(** ** Splitting off the end of a run *)

Section split.
Context (m : gmap Z Z) (h : k_mm_head) (rs : list region) (fr fr1 : gmap Z Z).
Context (i : nat) (base : Z) (l1 mid : list hblk) (nb : hblk) (l2 : list hblk).
Context (HP : heap m h rs fr) (Hr : rs !! i = Some (base, l1 ++ mid ++ nb :: l2)) (Hmid : mid <> []).
Context (Hl1 : l1 <> []) (Hnb : isf nb = false).

Let x : Z := base + tot l1.
Let e : Z := x + tot mid.

Context (Hfr1 : forall c k, fr1 !! c = Some k <-> fr !! c = Some k /\ ~ x <= c < e).
Context (sz new : Z) (Htot : tot mid = 8 + sz) (Hnew : free_size new) (Hleft : free_size (sz - new - 8)).

Lemma split_off_spec s zz f pfe FL1 (Q : unit -> hstate -> Prop) :
  flists (words s) (mmhead s) fr1 FL1 -> mchg (touch fr x e) m (words s) ->
  (forall p, endpv base None l1 = Some p -> words s !! x = Some p) ->
  words s !! (x + 4) = Some (encw zz f (is_pf (endpv base None l1))) -> size_ok zz ->
  words s !! (e + 4) = Some (encw (bsz nb) false pfe) -> size_ok (bsz nb) ->
  (forall s' fr', heap (words s') (mmhead s') (<[i := (base, l1 ++ [Blk new BUsed; Blk (sz - new - 8) BFree] ++ nb :: l2)]> rs) fr' ->
     mchg (touch fr x e) m (words s') -> (forall w, x + 8 <= w < x + 8 + new -> words s' !! w = words s !! w) ->
     same_head s s' -> Q tt s') ->
  hwp (split_off x e new sz) Q s.
Proof using All.
  intros F1 Hm Hpv Hwx Hzz Hwe Hnbs HQ.
  destruct (run_range _ _ _ _ _ _ _ _ _ _ HP Hr Hmid _ Hm) as (Hx0 & Hx8 & Hmap). fold x e in Hx0, Hx8, Hmap.
  pose proof Hnew as [Hn1 Hn8]. pose proof Hleft as [Hlf1 Hlf8]. set (y := x + 8 + new).
  assert (x + 40 <= y /\ y + 40 <= e /\ y mod 4 = 0 /\ e mod 4 = 0) as (Hxy & Hye & Hy4 & He4) by (unfold e, y; repeat split; adr).
  unfold split_off. hstep. eapply hwp_mono.
  { eapply (carve_spec x e zz f _ new sz s Hwx Hzz); [by apply free_size_ok|done|..]; apply Hmap; fold y; try lia; adr. }
  intros r s1 [-> ->]. fold y. hstep.
  eapply hwp_ld; [cbn; blk_words; rewrite !lookup_insert_ne by lia; exact Hwe|]. rewrite encw_set_prevfree by done.
  hstep. apply hwp_st; [cbn; blk_words; rewrite !lookup_insert_is_Some'; rewrite Hwe; eauto 10|]. blk_words. cbn [words set_words].
  eapply hwp_mono.
  { eapply (carved_spec m h rs fr fr1 i base l1 mid nb l2 HP Hr Hmid Hfr1 Hl1 Hnb new (sz - new - 8) Hnew Hleft).
    - lia.
    - cbn. do 5 (apply (flists_run _ _ _ _ _ _ _ _ _ _ _ HP Hr Hmid Hfr1); [|fold x e; lia]). exact F1.
    - cbn. fold x e. repeat apply mchg_step; [exact Hm|..]; rewrite ?lookup_insert_is_Some'; try (left; lia);
        repeat right; apply Hmap; (lia || adr).
    - intros p Hp. fold x. cbn. rewrite !lookup_insert_ne by lia. by apply Hpv.
    - fold x. cbn. rewrite !lookup_insert_ne by lia. by rewrite lookup_insert_eq.
    - fold x y. cbn. rewrite !lookup_insert_ne by lia. by rewrite lookup_insert_eq.
    - fold x e y. cbn. rewrite lookup_insert_ne by lia. by rewrite lookup_insert_eq.
    - fold x e. cbn. by rewrite lookup_insert_eq. }
  fold x e y. intros [] s2 ([fr' HP2] & Hm2 & Hk2 & Hs2). eapply HQ; [exact HP2|exact Hm2| |exact Hs2].
  intros w Hw. rewrite Hk2 by lia. cbn. by rewrite !lookup_insert_ne by lia.
Qed.

End split.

┄┄┄┄┄┄┄┄┄┄

> WORK ORDER:
Would you retype exactly the lines above, from the line with "Section split." to the line with "eapply hwp_ld; [cbn;", with both end lines kept and nothing more?

> RESULT FOR THIS EXERCISE:
Section split.
Context (m : gmap Z Z) (h : k_mm_head) (rs : list region) (fr fr1 : gmap Z Z).
Context (i : nat) (base : Z) (l1 mid : list hblk) (nb : hblk) (l2 : list hblk).
Context (HP : heap m h rs fr) (Hr : rs !! i = Some (base, l1 ++ mid ++ nb :: l2)) (Hmid : mid <> []).
Context (Hl1 : l1 <> []) (Hnb : isf nb = false).

Let x : Z := base + tot l1.
Let e : Z := x + tot mid.

Context (Hfr1 : forall c k, fr1 !! c = Some k <-> fr !! c = Some k /\ ~ x <= c < e).
Context (sz new : Z) (Htot : tot mid = 8 + sz) (Hnew : free_size new) (Hleft : free_size (sz - new - 8)).

Lemma split_off_spec s zz f pfe FL1 (Q : unit -> hstate -> Prop) :
  flists (words s) (mmhead s) fr1 FL1 -> mchg (touch fr x e) m (words s) ->
  (forall p, endpv base None l1 = Some p -> words s !! x = Some p) ->
  words s !! (x + 4) = Some (encw zz f (is_pf (endpv base None l1))) -> size_ok zz ->
  words s !! (e + 4) = Some (encw (bsz nb) false pfe) -> size_ok (bsz nb) ->
  (forall s' fr', heap (words s') (mmhead s') (<[i := (base, l1 ++ [Blk new BUsed; Blk (sz - new - 8) BFree] ++ nb :: l2)]> rs) fr' ->
     mchg (touch fr x e) m (words s') -> (forall w, x + 8 <= w < x + 8 + new -> words s' !! w = words s !! w) ->
     same_head s s' -> Q tt s') ->
  hwp (split_off x e new sz) Q s.
Proof using All.
  intros F1 Hm Hpv Hwx Hzz Hwe Hnbs HQ.
  destruct (run_range _ _ _ _ _ _ _ _ _ _ HP Hr Hmid _ Hm) as (Hx0 & Hx8 & Hmap). fold x e in Hx0, Hx8, Hmap.
  pose proof Hnew as [Hn1 Hn8]. pose proof Hleft as [Hlf1 Hlf8]. set (y := x + 8 + new).
  assert (x + 40 <= y /\ y + 40 <= e /\ y mod 4 = 0 /\ e mod 4 = 0) as (Hxy & Hye & Hy4 & He4) by (unfold e, y; repeat split; adr).
  unfold split_off. hstep. eapply hwp_mono.
  { eapply (carve_spec x e zz f _ new sz s Hwx Hzz); [by apply free_size_ok|done|..]; apply Hmap; fold y; try lia; adr. }
  intros r s1 [-> ->]. fold y. hstep.
  eapply hwp_ld; [cbn; blk_words; rewrite !lookup_insert_ne by lia; exact Hwe|]. rewrite encw_set_prevfree by done.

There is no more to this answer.